— Supplied records —

_ _ _ _

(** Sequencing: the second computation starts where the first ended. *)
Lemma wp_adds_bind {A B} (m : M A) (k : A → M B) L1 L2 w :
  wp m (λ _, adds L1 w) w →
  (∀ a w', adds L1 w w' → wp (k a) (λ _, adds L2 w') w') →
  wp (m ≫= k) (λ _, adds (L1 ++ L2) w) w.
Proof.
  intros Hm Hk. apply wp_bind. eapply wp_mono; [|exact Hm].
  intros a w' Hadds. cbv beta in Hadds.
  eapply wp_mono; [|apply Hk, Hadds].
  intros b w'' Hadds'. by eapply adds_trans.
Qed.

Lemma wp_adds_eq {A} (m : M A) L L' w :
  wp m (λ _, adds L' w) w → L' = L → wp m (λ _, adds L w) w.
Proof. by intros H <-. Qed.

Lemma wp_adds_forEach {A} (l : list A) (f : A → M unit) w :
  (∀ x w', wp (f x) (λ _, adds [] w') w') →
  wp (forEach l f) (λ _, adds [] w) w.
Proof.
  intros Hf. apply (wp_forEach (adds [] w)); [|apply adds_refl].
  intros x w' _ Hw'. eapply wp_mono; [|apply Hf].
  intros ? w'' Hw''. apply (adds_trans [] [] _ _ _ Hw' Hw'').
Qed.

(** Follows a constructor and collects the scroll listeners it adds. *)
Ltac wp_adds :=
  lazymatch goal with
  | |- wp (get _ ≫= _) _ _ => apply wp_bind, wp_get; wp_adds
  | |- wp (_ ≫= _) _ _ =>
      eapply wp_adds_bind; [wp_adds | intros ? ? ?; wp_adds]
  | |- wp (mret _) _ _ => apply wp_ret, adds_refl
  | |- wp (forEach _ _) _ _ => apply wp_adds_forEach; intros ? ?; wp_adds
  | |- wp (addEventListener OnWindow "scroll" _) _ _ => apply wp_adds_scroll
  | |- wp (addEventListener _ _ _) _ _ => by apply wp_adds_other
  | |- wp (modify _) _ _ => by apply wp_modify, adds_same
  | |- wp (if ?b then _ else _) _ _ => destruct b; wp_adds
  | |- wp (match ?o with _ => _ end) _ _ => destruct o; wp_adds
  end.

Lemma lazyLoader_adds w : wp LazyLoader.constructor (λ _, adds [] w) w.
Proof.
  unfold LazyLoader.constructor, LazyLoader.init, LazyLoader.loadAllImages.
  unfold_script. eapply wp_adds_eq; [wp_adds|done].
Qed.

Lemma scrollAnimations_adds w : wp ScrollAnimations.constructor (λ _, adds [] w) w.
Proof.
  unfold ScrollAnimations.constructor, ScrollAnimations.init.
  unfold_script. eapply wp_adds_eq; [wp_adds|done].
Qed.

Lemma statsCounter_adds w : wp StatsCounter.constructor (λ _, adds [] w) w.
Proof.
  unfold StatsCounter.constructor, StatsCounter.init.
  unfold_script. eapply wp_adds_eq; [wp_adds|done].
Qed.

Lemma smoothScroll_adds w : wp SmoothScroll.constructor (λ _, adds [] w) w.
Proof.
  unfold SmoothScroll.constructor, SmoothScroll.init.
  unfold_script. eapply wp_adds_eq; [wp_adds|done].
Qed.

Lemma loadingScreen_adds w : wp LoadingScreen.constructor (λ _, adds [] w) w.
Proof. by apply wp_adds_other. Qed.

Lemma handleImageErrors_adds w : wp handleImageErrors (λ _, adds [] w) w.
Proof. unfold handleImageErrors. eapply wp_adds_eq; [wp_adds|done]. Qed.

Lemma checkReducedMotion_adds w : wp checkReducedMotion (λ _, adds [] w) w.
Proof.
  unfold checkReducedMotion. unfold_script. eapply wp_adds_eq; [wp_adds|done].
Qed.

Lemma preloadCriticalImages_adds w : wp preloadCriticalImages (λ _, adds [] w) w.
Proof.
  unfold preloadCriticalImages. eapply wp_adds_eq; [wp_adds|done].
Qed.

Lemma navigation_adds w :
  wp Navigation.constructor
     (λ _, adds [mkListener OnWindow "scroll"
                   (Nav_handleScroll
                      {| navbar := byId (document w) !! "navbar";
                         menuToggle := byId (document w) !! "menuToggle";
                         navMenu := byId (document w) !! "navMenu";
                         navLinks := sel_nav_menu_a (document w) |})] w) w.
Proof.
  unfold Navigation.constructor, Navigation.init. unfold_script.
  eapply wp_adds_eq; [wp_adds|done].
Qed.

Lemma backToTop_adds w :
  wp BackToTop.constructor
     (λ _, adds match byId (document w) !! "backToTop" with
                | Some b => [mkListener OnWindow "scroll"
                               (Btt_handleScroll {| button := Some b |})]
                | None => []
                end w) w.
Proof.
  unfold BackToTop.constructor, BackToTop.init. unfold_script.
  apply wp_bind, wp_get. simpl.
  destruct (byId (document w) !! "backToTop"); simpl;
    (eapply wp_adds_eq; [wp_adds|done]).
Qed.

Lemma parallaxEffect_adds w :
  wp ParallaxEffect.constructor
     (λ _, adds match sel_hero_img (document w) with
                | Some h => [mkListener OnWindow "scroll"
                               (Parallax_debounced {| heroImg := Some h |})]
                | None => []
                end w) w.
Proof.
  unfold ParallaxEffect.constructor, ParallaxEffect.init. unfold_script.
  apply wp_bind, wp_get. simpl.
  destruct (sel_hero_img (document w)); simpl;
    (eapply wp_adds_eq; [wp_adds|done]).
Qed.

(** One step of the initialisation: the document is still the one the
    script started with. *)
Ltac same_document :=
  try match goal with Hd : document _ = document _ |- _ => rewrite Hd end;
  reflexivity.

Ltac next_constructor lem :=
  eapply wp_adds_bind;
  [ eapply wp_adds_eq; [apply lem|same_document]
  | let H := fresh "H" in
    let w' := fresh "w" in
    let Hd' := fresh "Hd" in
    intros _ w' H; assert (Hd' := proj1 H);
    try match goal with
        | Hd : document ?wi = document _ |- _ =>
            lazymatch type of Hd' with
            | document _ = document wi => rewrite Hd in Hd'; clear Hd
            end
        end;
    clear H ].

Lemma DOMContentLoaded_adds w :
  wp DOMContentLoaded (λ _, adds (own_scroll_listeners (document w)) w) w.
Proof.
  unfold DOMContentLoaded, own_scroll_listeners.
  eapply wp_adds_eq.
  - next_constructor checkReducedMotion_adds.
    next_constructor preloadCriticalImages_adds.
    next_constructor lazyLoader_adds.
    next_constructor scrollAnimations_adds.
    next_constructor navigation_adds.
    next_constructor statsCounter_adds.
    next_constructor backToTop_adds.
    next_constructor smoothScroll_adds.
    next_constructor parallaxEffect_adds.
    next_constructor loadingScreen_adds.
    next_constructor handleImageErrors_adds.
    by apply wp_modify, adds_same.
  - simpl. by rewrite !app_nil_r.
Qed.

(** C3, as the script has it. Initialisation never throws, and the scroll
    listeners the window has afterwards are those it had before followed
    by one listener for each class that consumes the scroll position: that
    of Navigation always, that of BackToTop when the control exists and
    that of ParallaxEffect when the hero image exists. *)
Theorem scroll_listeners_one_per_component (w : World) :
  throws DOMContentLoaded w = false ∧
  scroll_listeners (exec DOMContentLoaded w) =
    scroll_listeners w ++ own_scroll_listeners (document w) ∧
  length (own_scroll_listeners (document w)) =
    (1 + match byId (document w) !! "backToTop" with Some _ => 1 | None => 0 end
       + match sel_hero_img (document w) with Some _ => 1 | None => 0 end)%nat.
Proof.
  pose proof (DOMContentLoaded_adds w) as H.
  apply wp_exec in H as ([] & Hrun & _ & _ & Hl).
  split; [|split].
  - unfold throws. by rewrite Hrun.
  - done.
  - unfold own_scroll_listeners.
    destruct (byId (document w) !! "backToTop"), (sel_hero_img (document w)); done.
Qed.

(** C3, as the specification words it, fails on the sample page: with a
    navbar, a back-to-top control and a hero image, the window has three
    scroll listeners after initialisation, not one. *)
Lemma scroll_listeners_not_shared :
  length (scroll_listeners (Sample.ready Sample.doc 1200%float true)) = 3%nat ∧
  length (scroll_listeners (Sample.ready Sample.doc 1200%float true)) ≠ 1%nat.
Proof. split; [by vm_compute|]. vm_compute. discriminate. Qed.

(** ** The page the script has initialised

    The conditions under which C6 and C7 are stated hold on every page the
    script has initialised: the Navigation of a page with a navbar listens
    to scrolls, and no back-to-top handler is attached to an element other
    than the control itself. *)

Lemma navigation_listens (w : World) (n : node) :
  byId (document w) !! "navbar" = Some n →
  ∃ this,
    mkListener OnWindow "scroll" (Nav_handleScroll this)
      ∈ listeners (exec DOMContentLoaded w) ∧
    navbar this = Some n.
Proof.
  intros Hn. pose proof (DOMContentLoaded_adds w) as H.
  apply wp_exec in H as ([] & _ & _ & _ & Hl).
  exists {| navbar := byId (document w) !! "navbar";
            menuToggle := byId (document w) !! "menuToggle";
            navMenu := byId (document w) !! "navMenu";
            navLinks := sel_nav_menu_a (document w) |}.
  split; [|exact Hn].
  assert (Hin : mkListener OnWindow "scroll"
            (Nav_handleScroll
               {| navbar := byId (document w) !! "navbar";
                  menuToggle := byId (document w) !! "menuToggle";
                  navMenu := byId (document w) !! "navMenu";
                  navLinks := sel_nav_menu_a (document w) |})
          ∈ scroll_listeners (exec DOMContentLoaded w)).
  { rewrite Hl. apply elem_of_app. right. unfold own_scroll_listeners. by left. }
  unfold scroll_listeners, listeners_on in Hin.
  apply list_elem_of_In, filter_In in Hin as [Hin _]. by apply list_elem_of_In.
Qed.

_ _ _ _

— What is expected —
Within the data above, determine the number of lines that contain the word "menuToggle"; write only that number.

— Task solution —
3